Data excerpts Start Marker

(** The neighbours of a queued block. *)
Lemma ring_neighbours s q1 t q2 :
  ring s (q1 ++ t :: q2) →
  let r := q2 ++ q1 in
  t_next (tcb s t) = List.hd t r ∧ t_prev (tcb s t) = List.last r t.
Proof.
  intros (_ & _ & _ & Hc) r. apply (closed_rotate _ q1 (t :: q2)) in Hc.
  change ((t :: q2) ++ q1) with (t :: r) in Hc. destruct Hc as (A & B & _). cbn [List.hd] in B.
  split; [exact B|]. rewrite A. destruct r as [|v r]; [done|].
  rewrite last_cons_ne by done. by apply last_default.
Qed.

(** [t] has left the queue [q1 ++ t :: q2]. *)
Definition removed s s' q1 t q2 : Prop :=
  ring s' (q1 ++ q2) ∧ t_next (tcb s' t) = 0 ∧
  (∀ a, a ∉ q1 ++ t :: q2 → tcb s' a = tcb s a) ∧
  (∀ a, tstate (tcb s' a) = tstate (tcb s a) ∧ wake_tick (tcb s' a) = wake_tick (tcb s a) ∧
        esp (tcb s' a) = esp (tcb s a)) ∧
  current_thread s' = current_thread s ∧ kheap s' = kheap s ∧ cpu s' = cpu s.

(** From a queue of its own. *)
Lemma sched_remove_only s t : ring s [t] → removed s (sched_remove t s) [] t [].
Proof.
  intros Hr. pose proof (ring_neighbours s [] t [] Hr) as [Hn Hp]. simpl in Hn, Hp.
  pose proof Hr as (Hnd & H0 & Hh & Hc). assert (t ≠ 0) as Ht by set_solver.
  assert (sched_remove t s = set_tnext t 0 (set_tprev t 0 (with_head 0 s))) as ->.
  { unfold sched_remove. rewrite Hn. by rewrite (proj2 (Z.eqb_neq t 0)), Z.eqb_refl. }
  split_and!; try done.
  - split_and!; try done; [apply base.NoDup_nil_2|set_solver].
  - tcb_solve.
  - intros a Ha. assert (a ≠ t) by set_solver. unfold set_tnext, set_tprev. by rewrite !tcb_upd_ne by done.
  - intros a. by tcb_simpl.
Qed.

(** What the code does when others, from [n] to [p], stay. *)
Lemma sched_remove_unlinks s t n p : t_next (tcb s t) = n → t_prev (tcb s t) = p → n ≠ 0 → n ≠ t → p ≠ t →
  sched_remove t s = set_tnext t 0 (set_tprev t 0
    (set_tprev n p (set_tnext p n (if run_queue_head s =? t then with_head n s else s)))).
Proof.
  intros Hn Hp Hn0 Hnt Hpt. set (s0 := if run_queue_head s =? t then with_head n s else s).
  assert (∀ a, tcb s0 a = tcb s a) as E0 by (intros a; unfold s0; by case_match).
  unfold sched_remove. rewrite Hn. fold s0. rewrite !(proj2 (Z.eqb_neq _ _)) by done.
  unfold unlink. rewrite !E0, Hn, Hp.
  assert (t_next (tcb (set_tnext p n s0) t) = n) as -> by (tcb_simpl; rewrite E0; case_decide; congruence).
  assert (t_prev (tcb (set_tnext p n s0) t) = p) as -> by (tcb_simpl; by rewrite E0). done.
Qed.

Lemma sched_remove_spec s q1 t q2 : ring s (q1 ++ t :: q2) → removed s (sched_remove t s) q1 t q2.
Proof.
  intros Hr. pose proof (ring_neighbours _ _ _ _ Hr) as [Hn Hp]. pose proof Hr as (Hnd & H0 & Hh & Hc). set (r := q2 ++ q1) in *.
  assert (NoDup (t :: r)) as Hndr.
  { revert Hnd. rewrite <- (Permutation_middle q1 q2 t). unfold r. by rewrite (Permutation_app_comm q1 q2). }
  pose proof Hndr as [Htr Hr']%list.NoDup_cons.
  assert (NoDup (q1 ++ q2)) as Hnd' by (revert Hr'; unfold r; by rewrite (Permutation_app_comm q2 q1)).
  assert (0 ∉ q1 ++ q2) as H0' by set_solver.
  pose proof (closed_rotate _ q1 (t :: q2) Hc) as Hcr. change ((t :: q2) ++ q1) with (t :: r) in Hcr.
  destruct (decide (r = [])) as [Er|Er].
  { unfold r in Er. apply app_eq_nil in Er as [-> ->]. by apply sched_remove_only. }
  set (n := List.hd t r) in *. set (p := List.last r t) in *.
  assert (n ∈ r) as Hnr by (unfold n; destruct r; [done|left]). assert (p ∈ r) as Hpr by (by apply last_in).
  assert (n ≠ t ∧ p ≠ t) as [Hnt Hpt] by (split; intros E; rewrite E in *; done).
  assert (n ≠ 0) as Hn0 by (intros E; rewrite E in *; set_solver).
  rewrite (sched_remove_unlinks s t n p) by done. set (s0 := if run_queue_head s =? t then with_head n s else s).
  assert (∀ a, tcb s0 a = tcb s a) as E0 by (intros a; unfold s0; by case_match).
  set (s1 := set_tprev n p (set_tnext p n s0)).
  assert (run_queue_head s0 = List.hd 0 (q1 ++ q2)) as Eh.
  { unfold s0. destruct q1 as [|u q1]; simpl in Hh; rewrite Hh.
    - rewrite Z.eqb_refl. cbn [run_queue_head with_head app]. unfold n, r in *. rewrite app_nil_r in *. by apply hd_default.
    - rewrite (proj2 (Z.eqb_neq u t)); [done|]. intros ->. apply Htr. unfold r. set_solver. }
  split_and!; try done; try (unfold s1, s0; by case_match).
  - split; [done|]. split; [done|]. split; [exact Eh|]. apply (closed_rotate _ q2 q1). fold r.
    eapply closed_remove_head; [exact Hndr|exact Hcr|]. intros a Ha. assert (a ≠ t) by (intros ->; done).
    rewrite (hd_default r 0 t), (last_default r 0 t) by done. fold n p.
    unfold s1. tcb_simpl. rewrite !E0. split; repeat case_decide; try done; congruence.
  - unfold s1. tcb_solve.
  - intros a Ha. assert (a ≠ t ∧ a ≠ n ∧ a ≠ p) as (? & ? & ?).
    { split_and!; intros ->; apply Ha; unfold r in *; set_solver. }
    unfold s1, set_tnext, set_tprev. rewrite !tcb_upd_ne by done. apply E0.
  - intros a. unfold s1. tcb_simpl. by rewrite E0.
Qed.

Lemma dequeue_is_remove s t q : ring s (t :: q) → dequeue_next s = (t, sched_remove t s).
Proof.
  intros Hr. pose proof (ring_neighbours s [] t q Hr) as [Hn _]. rewrite app_nil_r in Hn.
  destruct Hr as (Hnd & H0 & Hh & _). simpl in Hh. unfold dequeue_next, sched_remove. rewrite Hh.
  assert (t ≠ 0) by set_solver. rewrite (proj2 (Z.eqb_neq t 0)) by done. f_equal.
  assert (t_next (tcb s t) ≠ 0) as Hn0.
  { rewrite Hn. destruct q; simpl; set_solver. }
  rewrite (proj2 (Z.eqb_neq _ _) Hn0). by rewrite Z.eqb_refl.
Qed.

(** ** The scheduler's invariant *)

(** The queue holds ready threads only, the current thread is not in it, and a
    thread outside it has no queue links. *)
Definition sched_ok (s : kthreads) (q : list Z) : Prop :=
  ring s q ∧ (∀ t, t ∈ q → tstate (tcb s t) = THREAD_READY) ∧
  current_thread s ≠ 0 ∧ (current_thread s ∉ q) ∧ (∀ t, t ∉ q → t_next (tcb s t) = 0).

(** [s'] differs from [s] neither in queue links nor in thread states. *)
Definition same_queue (s s' : kthreads) : Prop :=
  run_queue_head s' = run_queue_head s ∧ current_thread s' = current_thread s ∧
  ∀ a, t_next (tcb s' a) = t_next (tcb s a) ∧ t_prev (tcb s' a) = t_prev (tcb s a) ∧
       tstate (tcb s' a) = tstate (tcb s a).

Lemma ring_ext s s' q :
  run_queue_head s' = run_queue_head s →
  (∀ a, t_next (tcb s' a) = t_next (tcb s a) ∧ t_prev (tcb s' a) = t_prev (tcb s a)) →
  ring s q → ring s' q.
Proof.
  intros Hh Hl (A & B & C & D). split; [done|]. split; [done|]. split; [congruence|].
  eapply dseg_ext; [|exact D]. intros a _. destruct (Hl a). done.
Qed.

Lemma same_queue_ok s s' q : same_queue s s' → sched_ok s q → sched_ok s' q.
Proof.
  intros (Hh & Hc & Hl) (A & B & C & D & E). split.
  { eapply ring_ext; [exact Hh| |exact A]. intros a. destruct (Hl a) as (? & ? & ?). done. }
  rewrite Hc. split_and!; try done.
  - intros t Ht. destruct (Hl t) as (_ & _ & ->). by apply B.
  - intros t Ht. destruct (Hl t) as (-> & _ & _). by apply E.
Qed.

Lemma same_queue_switch `{Arch} old new s : same_queue s (switch_context old new s).
Proof.
  unfold switch_context. destruct (push_all _ _ _) as [sp1 m]. destruct (pop_n _ _ m) as [regs sp2].
  split; [done|]. split; [done|]. intros a.
  change (tcb (with_cpu _ _) a) with (tcb (set_esp old sp1 (with_kheap (with_mem (kheap s) m) s)) a).
  by tcb_simpl.
Qed.

Lemma enqueue_ok s q t :
  ring s q → (∀ t, t ∈ q → tstate (tcb s t) = THREAD_READY) → current_thread s ≠ 0 →
  current_thread s ∉ q ++ [t] → (∀ t, t ∉ q → t_next (tcb s t) = 0) → t ≠ 0 → t ∉ q →
  sched_ok (enqueue t s) (q ++ [t]).
Proof.
  intros A B C D E Ht Hni. destruct (enqueue_spec s q t A Ht Hni) as (F & G & I & J & _ & K & _).
  split; [done|]. rewrite K. split_and!; try done.
  - intros a Ha. destruct (decide (a = t)) as [->|]; [done|]. rewrite I by done. apply B. set_solver.
  - intros a Ha. rewrite J by set_solver. apply E. set_solver.
Qed.

(** Choosing the next thread: the head of the queue becomes the current one and
    a caller that is still running goes to the back. *)
(** A running thread goes to the end of the queue, a thread that is not stays out. *)
Lemma requeue_spec s s1 n q :
  sched_ok s (n :: q) → s1 = sched_remove n s →
  let cur := current_thread s in
  let again := bool_decide (tstate (tcb s cur) = THREAD_RUNNING) in
  let s2 := if again then enqueue cur (set_state cur THREAD_READY s1) else s1 in
  let q2 := if again then q ++ [cur] else q in
  ring s2 q2 ∧ (∀ t, t ∈ q2 → tstate (tcb s2 t) = THREAD_READY) ∧
  (∀ t, t ∉ q2 → t_next (tcb s2 t) = 0) ∧ (n ∉ q2) ∧
  (∀ a, a ≠ cur → tstate (tcb s2 a) = tstate (tcb s a)) ∧
  (again = false → tstate (tcb s2 cur) = tstate (tcb s cur)) ∧
  (∀ a, esp (tcb s2 a) = esp (tcb s a)) ∧ kheap s2 = kheap s ∧ cpu s2 = cpu s.
Proof.
  intros (A & B & C & D & E) -> cur again s2 q2. fold cur in C, D.
  assert (cur ≠ n ∧ (cur ∉ q)) as [Hcn Hcq] by set_solver.
  assert (n ∉ q) as Hnq by (destruct A as [A1 _]; by apply list.NoDup_cons in A1 as [? _]).
  destruct (sched_remove_spec s [] n q A) as (F & G & I & J & K & L & M). cbn [app] in F, I.
  set (s1 := sched_remove n s) in *. unfold s2, q2. destruct again.
  - set (s1' := set_state cur THREAD_READY s1).
    assert (ring s1' q) as F'.
    { apply (ring_ext s1 s1'); [done| |exact F]. intros a. unfold s1'. by tcb_simpl. }
    destruct (enqueue_spec s1' q cur F' C Hcq) as (P1 & P2 & P3 & P4 & P5 & P6 & P7 & P8).
    assert (∀ a, a ≠ cur → tcb s1' a = tcb s1 a) as Hs1.
    { intros a Ha. unfold s1', set_state. by rewrite tcb_upd_ne. }
    split_and!; try done; [| |set_solver| | |rewrite P7; exact L|rewrite P8; exact M].
    + intros t Ht. destruct (decide (t = cur)) as [->|]; [done|]. rewrite P3, Hs1 by done.
      destruct (J t) as [-> _]. apply B. set_solver.
    + intros t Ht. rewrite P4, Hs1 by set_solver.
      destruct (decide (t = n)) as [->|]; [done|]. rewrite I by set_solver. apply E. set_solver.
    + intros a Ha. rewrite P3, Hs1 by done. by destruct (J a).
    + intros a. destruct (P5 a) as [_ ->]. unfold s1'. tcb_simpl. by destruct (J a) as (_ & _ & ->).
  - split_and!; try done; try (intros; by apply J).
    + intros t Ht. destruct (J t) as [-> _]. apply B. set_solver.
    + intros t Ht. destruct (decide (t = n)) as [->|]; [done|]. rewrite I by set_solver. apply E. set_solver.
Qed.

Data excerpts End Marker

--- What you should do ---
Copy out the entries exactly. Begin at the first line and end with the line that has "intros Hn Hp".

--- Your solution ---
(** The neighbours of a queued block. *)
Lemma ring_neighbours s q1 t q2 :
  ring s (q1 ++ t :: q2) →
  let r := q2 ++ q1 in
  t_next (tcb s t) = List.hd t r ∧ t_prev (tcb s t) = List.last r t.
Proof.
  intros (_ & _ & _ & Hc) r. apply (closed_rotate _ q1 (t :: q2)) in Hc.
  change ((t :: q2) ++ q1) with (t :: r) in Hc. destruct Hc as (A & B & _). cbn [List.hd] in B.
  split; [exact B|]. rewrite A. destruct r as [|v r]; [done|].
  rewrite last_cons_ne by done. by apply last_default.
Qed.

(** [t] has left the queue [q1 ++ t :: q2]. *)
Definition removed s s' q1 t q2 : Prop :=
  ring s' (q1 ++ q2) ∧ t_next (tcb s' t) = 0 ∧
  (∀ a, a ∉ q1 ++ t :: q2 → tcb s' a = tcb s a) ∧
  (∀ a, tstate (tcb s' a) = tstate (tcb s a) ∧ wake_tick (tcb s' a) = wake_tick (tcb s a) ∧
        esp (tcb s' a) = esp (tcb s a)) ∧
  current_thread s' = current_thread s ∧ kheap s' = kheap s ∧ cpu s' = cpu s.

(** From a queue of its own. *)
Lemma sched_remove_only s t : ring s [t] → removed s (sched_remove t s) [] t [].
Proof.
  intros Hr. pose proof (ring_neighbours s [] t [] Hr) as [Hn Hp]. simpl in Hn, Hp.
  pose proof Hr as (Hnd & H0 & Hh & Hc). assert (t ≠ 0) as Ht by set_solver.
  assert (sched_remove t s = set_tnext t 0 (set_tprev t 0 (with_head 0 s))) as ->.
  { unfold sched_remove. rewrite Hn. by rewrite (proj2 (Z.eqb_neq t 0)), Z.eqb_refl. }
  split_and!; try done.
  - split_and!; try done; [apply base.NoDup_nil_2|set_solver].
  - tcb_solve.
  - intros a Ha. assert (a ≠ t) by set_solver. unfold set_tnext, set_tprev. by rewrite !tcb_upd_ne by done.
  - intros a. by tcb_simpl.
Qed.

(** What the code does when others, from [n] to [p], stay. *)
Lemma sched_remove_unlinks s t n p : t_next (tcb s t) = n → t_prev (tcb s t) = p → n ≠ 0 → n ≠ t → p ≠ t →
  sched_remove t s = set_tnext t 0 (set_tprev t 0
    (set_tprev n p (set_tnext p n (if run_queue_head s =? t then with_head n s else s)))).
Proof.
  intros Hn Hp Hn0 Hnt Hpt. set (s0 := if run_queue_head s =? t then with_head n s else s).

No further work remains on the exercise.